▸ **What to produce**
From the records below, please return each line that holds the word "newline".
---- Data
(* ===== verification/GoWords.v ===== *)
(** * Words and lines

    [strings.Fields] and [strings.TrimSpace] on text made of printable words, and
    splitting a text into its lines: what the readers of generated files need to
    know about what the writers wrote. *)

From stdpp Require Import base list sets strings.
From Stdlib Require Import Ascii ZArith Lia.
From S2P Require Import Prelude GoStrings GoText.

Local Open Scope Z_scope.

(** A visible ASCII character; a word is a non-empty run of them. *)
Definition graphic (c : ascii) : bool := (33 <=? code c) && (code c <=? 126).
Definition word (s : string) : Prop := s <> "" /\ Forall (fun c => graphic c = true) (bytes s).

Lemma graphic_not_space c e : e ∈ space_encodings -> graphic c = true -> head e <> Some c.
Proof.
  intros He Hc Hh.
  assert (forallb (fun e => match e with d :: _ => negb (graphic d) | [] => false end) space_encodings = true) as Hall by (vm_compute; reflexivity).
  rewrite forallb_true_iff, Forall_forall in Hall. specialize (Hall _ He). destruct e as [|d e]; [done|]. simpl in Hh. injection Hh as ->.
  by rewrite Hc in Hall.
Qed.

Lemma graphic_not_space_end c e : e ∈ map (@rev ascii) space_encodings -> graphic c = true -> head e <> Some c.
Proof.
  intros He Hc Hh.
  assert (forallb (fun e => match e with d :: _ => negb (graphic d) | [] => false end) (map (@rev ascii) space_encodings) = true) as Hall
    by (vm_compute; reflexivity).
  rewrite forallb_true_iff, Forall_forall in Hall. specialize (Hall _ He). destruct e as [|d e]; [done|]. simpl in Hh. injection Hh as ->.
  by rewrite Hc in Hall.
Qed.

Lemma strip_one_none encs c s : (forall e, e ∈ encs -> e <> [] /\ head e <> Some c) -> strip_one encs (c :: s) = None.
Proof.
  induction encs as [|e encs IH]; intros He; [done|]. simpl.
  destruct (He e ltac:(left)) as [Hne Hh]. destruct e as [|d e]; [done|]. simpl in *.
  destruct (Ascii.eqb_spec d c) as [->|]; [done|]. apply IH. intros e' He'. apply He. by right.
Qed.

Lemma encodings_nonempty e : e ∈ space_encodings \/ e ∈ map (@rev ascii) space_encodings -> e <> [].
Proof.
  assert (forallb (fun e => match e with [] => false | _ => true end) (space_encodings ++ map (@rev ascii) space_encodings) = true) as Hall
    by (vm_compute; reflexivity).
  rewrite forallb_true_iff, Forall_forall in Hall. intros He ->. by specialize (Hall [] ltac:(apply elem_of_app; tauto)).
Qed.

Lemma strip_graphic c s : graphic c = true -> strip_one space_encodings (c :: s) = None.
Proof. intros Hc. apply strip_one_none. intros e He. split; [apply encodings_nonempty; tauto|by apply graphic_not_space]. Qed.
Lemma strip_graphic_end c s : graphic c = true -> strip_one (map (@rev ascii) space_encodings) (c :: s) = None.
Proof. intros Hc. apply strip_one_none. intros e He. split; [apply encodings_nonempty; tauto|by apply graphic_not_space_end]. Qed.

(** Text that begins and ends with visible characters is not trimmed. *)
Lemma TrimSpace_id s c d l : bytes s = c :: l -> graphic c = true -> last (bytes s) = Some d -> graphic d = true -> TrimSpace s = s.
Proof.
  intros Es Hc Hd Hg. unfold TrimSpace. assert (strip_all (length (bytes s)) space_encodings (bytes s) = bytes s) as ->.
  { rewrite Es. cbn [length strip_all]. by rewrite strip_graphic. }
  assert (exists l', rev (bytes s) = d :: l') as [l' El].
  { apply last_Some in Hd as [l' ->]. rewrite rev_app_distr. simpl. eauto. }
  assert (strip_all (length (bytes s)) (map (@rev ascii) space_encodings) (rev (bytes s)) = rev (bytes s)) as ->.
  { rewrite El. destruct (bytes s); [done|]. cbn [length strip_all]. by rewrite strip_graphic_end. }
  by rewrite rev_involutive, of_bytes_bytes.
Qed.

Lemma word_ends s : word s -> exists c d l, bytes s = c :: l /\ graphic c = true /\ last (bytes s) = Some d /\ graphic d = true.
Proof.
  intros [Hne Hf]. destruct (bytes s) as [|c l] eqn:E; [by destruct Hne; apply (inj bytes)|].
  destruct (last (c :: l)) as [d|] eqn:El; [|by apply last_None in El].
  exists c, d, l. split_and!; [done|by inversion Hf|done|].
  rewrite Forall_forall in Hf. apply Hf. apply last_Some in El as [l' ->]. set_solver.
Qed.

Lemma TrimSpace_word s : word s -> TrimSpace s = s.
Proof. intros (c & d & l & ? & ? & ? & ?)%word_ends. by eapply TrimSpace_id. Qed.

(** ** Fields *)

Lemma fields_l_word v : forall fuel s acc, Forall (fun c => graphic c = true) v -> (length v <= fuel)%nat ->
  fields_l fuel (v ++ s) acc = fields_l (fuel - length v) s (rev v ++ acc).
Proof.
  induction v as [|c v IH]; intros fuel s acc Hv Hl; simpl in *; [by rewrite Nat.sub_0_r|].
  inversion Hv as [|? ? Hc Hv']; subst. destruct fuel as [|fuel]; [lia|]. cbn [fields_l app].
  rewrite strip_graphic by done. rewrite IH by (done || lia). simpl. by rewrite <- app_assoc.
Qed.

Lemma fields_l_space fuel s acc : acc <> [] -> fields_l (S fuel) (" "%char :: s) acc = rev acc :: fields_l fuel s [].
Proof. intros Ha. cbn [fields_l]. change (strip_one space_encodings (" "%char :: s)) with (Some s). by destruct acc. Qed.

Lemma fields_l_end fuel acc : acc <> [] -> fields_l fuel [] acc = [rev acc].
Proof. intros Ha. by destruct fuel, acc. Qed.

Lemma fields_l_words ws : forall fuel, Forall word ws -> (length (join_l (bytes " ") (map bytes ws)) <= fuel)%nat ->
  fields_l fuel (join_l (bytes " ") (map bytes ws)) [] = map bytes ws.
Proof.
  induction ws as [|w ws IH]; intros fuel Hw Hl; [by destruct fuel|]. inversion Hw as [|? ? [Hne Hg] Hws]; subst.
  assert (bytes w <> []) as Hnil by (intros E; apply Hne; by apply (inj bytes)).
  assert (rev (bytes w) ++ [] <> []) as Hacc.
  { rewrite app_nil_r. intros E. apply Hnil. apply (f_equal (@rev ascii)) in E. by rewrite rev_involutive in E. }
  destruct ws as [|w' ws].
  - simpl in *. rewrite <- (app_nil_r (bytes w)) at 1. rewrite fields_l_word by done.
    rewrite fields_l_end by done. by rewrite app_nil_r, rev_involutive.
  - change (join_l (bytes " ") (map bytes (w :: w' :: ws))) with (bytes w ++ " "%char :: join_l (bytes " ") (map bytes (w' :: ws))) in *.
    rewrite length_app in Hl. cbn [length] in Hl. rewrite fields_l_word by (done || lia).
    destruct (fuel - length (bytes w))%nat as [|k] eqn:Ek; [lia|]. rewrite fields_l_space by done.
    rewrite IH by (done || lia). simpl. by rewrite app_nil_r, rev_involutive.
Qed.

(** Words put together with single blanks are found again. *)
Lemma Fields_words ws : Forall word ws -> Fields (JoinStrings ws " ") = ws.
Proof.
  intros Hw. unfold Fields, JoinStrings. rewrite !bytes_of_bytes, fields_l_words by done.
  rewrite map_map. erewrite map_ext; [apply map_id|]. intros. apply of_bytes_bytes.
Qed.

(** ** Lines *)

Lemma Lines_Join ls : ls <> [] -> Forall (fun l => newline ∉ bytes l) ls -> Lines (JoinStrings ls (String newline "")) = ls.
Proof.
  intros Hne Hf. unfold Lines, Split, JoinStrings. rewrite bytes_of_bytes. change (bytes (String newline "")) with [newline].
  rewrite split_l_join_l.
  - rewrite map_map. erewrite map_ext; [apply map_id|]. intros. apply of_bytes_bytes.
  - by destruct ls.
  - by apply Forall_map.
Qed.

Lemma join_l_snoc sep ls x : ls <> [] -> join_l sep (ls ++ [x]) = join_l sep ls ++ sep ++ x.
Proof.
  induction ls as [|l ls IH]; intros Hne; [done|]. destruct ls as [|l' ls]; [done|].
  change (join_l sep ((l :: l' :: ls) ++ [x])) with (l ++ sep ++ join_l sep ((l' :: ls) ++ [x])).
  rewrite IH by done. simpl. by rewrite <- !app_assoc.
Qed.

(** Lines added to a text that ends in a newline. *)
Lemma join_l_extend sep ls more : ls <> [] ->
  join_l sep (ls ++ [[]]) ++ join_l sep (more ++ [[]]) = join_l sep (ls ++ more ++ [[]]).
Proof.
  intros Hne. induction ls as [|l ls IH]; [done|]. destruct ls as [|l' ls].
  - destruct more as [|m more]; simpl; rewrite ?app_nil_r; [done|]. by rewrite <- app_assoc.
  - change (join_l sep ((l :: l' :: ls) ++ [[]])) with (l ++ sep ++ join_l sep ((l' :: ls) ++ [[]])).
    change (join_l sep ((l :: l' :: ls) ++ more ++ [[]])) with (l ++ sep ++ join_l sep ((l' :: ls) ++ more ++ [[]])).
    rewrite <- !app_assoc. f_equal. f_equal. by apply IH.
Qed.

Lemma word_no_space s : word s -> " "%char ∉ bytes s /\ newline ∉ bytes s.
Proof. intros [_ Hf]. rewrite Forall_forall in Hf. split; intros Hin; by specialize (Hf _ Hin). Qed.

(** What follows the last blank. *)
Lemma after_last_space a b x y : " "%char ∉ x -> " "%char ∉ y -> a ++ " "%char :: x = b ++ " "%char :: y -> x = y.
Proof.
  intros Hx Hy E. apply (f_equal (@rev ascii)) in E. rewrite !rev_app_distr in E. simpl in E. rewrite <- !app_assoc in E. simpl in E.
  assert (forall u v p q, " "%char ∉ u -> " "%char ∉ v -> u ++ " "%char :: p = v ++ " "%char :: q -> u = v) as Hinj.
  { induction u as [|c u IH]; intros v p q Hu Hv Ev; destruct v as [|d v]; simpl in Ev; simplify_eq; [done|set_solver|set_solver|].
    f_equal. eapply IH; [set_solver|set_solver|done]. }
  apply Hinj in E; [|by rewrite list_elem_of_In, <- in_rev, <- list_elem_of_In..].
  apply (f_equal (@rev ascii)) in E. by rewrite !rev_involutive in E.
Qed.

(** A separator inside the text splits the splitting. *)
Lemma split_l_app c u s : split_l c (u ++ c :: s) = split_l c u ++ split_l c s.
Proof.
  induction u as [|d u IH]; simpl; [by rewrite Ascii.eqb_refl|]. rewrite IH. destruct (Ascii.eqb c d); [done|].
  by destruct (split_l c u) eqn:E; [destruct u; simpl in E; repeat case_match|].
Qed.

Lemma split_l_head c p v : c ∉ p -> exists w ws, split_l c (p ++ v) = (p ++ w) :: ws.
Proof.
  induction p as [|d p IH]; intros Hp; simpl.
  - destruct (split_l c v) as [|w ws] eqn:E; [destruct v; simpl in E; repeat case_match; done|]. by exists w, ws.
  - destruct (Ascii.eqb_spec c d) as [->|_]; [set_solver|]. destruct IH as (w & ws & ->); [set_solver|]. by exists w, ws.
Qed.

(** A blank and a prefix occur in a sequence of words only where a word has the prefix. *)
Lemma Contains_word ws p : ws <> [] -> Forall word ws -> " "%char ∉ bytes p -> Contains (JoinStrings ws " ") (String " " p) = true ->
  exists w, w ∈ ws /\ HasPrefix w p = true.
Proof.
  intros Hne Hw Hp (u & v & E)%Contains_spec. apply (f_equal bytes) in E. unfold JoinStrings in E. rewrite bytes_of_bytes, !bytes_app in E.
  change (bytes (String " " p)) with (" "%char :: bytes p) in E. apply (f_equal (split_l " ")) in E.
  change (bytes " ") with [" "%char] in E. cbn [app] in E. rewrite split_l_app, split_l_join_l in E.
  - destruct (split_l_head " " (bytes p) (bytes v) Hp) as (w & rest & Es). rewrite Es in E.
    exists (of_bytes (bytes p ++ w)). split.
    + assert (bytes p ++ w ∈ map bytes ws) as Hin by (rewrite E; set_solver). apply list_elem_of_fmap in Hin as (x & -> & Hx).
      by rewrite of_bytes_bytes.
    + apply HasPrefix_spec. exists (of_bytes w). by rewrite of_bytes_app, of_bytes_bytes.
  - by destruct ws.
  - apply Forall_map. eapply Forall_impl; [exact Hw|]. intros w Hww. by apply word_no_space in Hww as [? _].
Qed.

Lemma word_join_last ws d : last ws = Some d -> Forall word ws -> exists c, last (bytes (JoinStrings ws " ")) = Some c /\ graphic c = true.
Proof.
  intros (ws' & ->)%last_Some Hw. apply Forall_app in Hw as [_ Hd]. inversion Hd as [|? ? Hd' _]; subst.
  apply word_ends in Hd' as (c0 & c & l & E & _ & Hl & Hc). exists c. split; [|done].
  unfold JoinStrings. rewrite bytes_of_bytes, map_app. cbn [map]. destruct ws' as [|w ws'].
  - done.
  - rewrite join_l_snoc by done. apply last_Some in Hl as [k Hk]. rewrite Hk, !app_assoc. apply last_snoc.
Qed.
Lemma Itoa_word n : 0 <= n -> word (Itoa n).
Proof.
  intros (Hne & Hd & _)%Itoa_digits. split; [by intros E; rewrite E in Hne|].
  rewrite forallb_true_iff in Hd. eapply Forall_impl; [exact Hd|]. intros c Hc.
  apply (ascii_implies is_digit graphic); [vm_compute; reflexivity|done].
Qed.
--------
▸ **Output**
Lemma Lines_Join ls : ls <> [] -> Forall (fun l => newline ∉ bytes l) ls -> Lines (JoinStrings ls (String newline "")) = ls.
  intros Hne Hf. unfold Lines, Split, JoinStrings. rewrite bytes_of_bytes. change (bytes (String newline "")) with [newline].
(** Lines added to a text that ends in a newline. *)
Lemma word_no_space s : word s -> " "%char ∉ bytes s /\ newline ∉ bytes s.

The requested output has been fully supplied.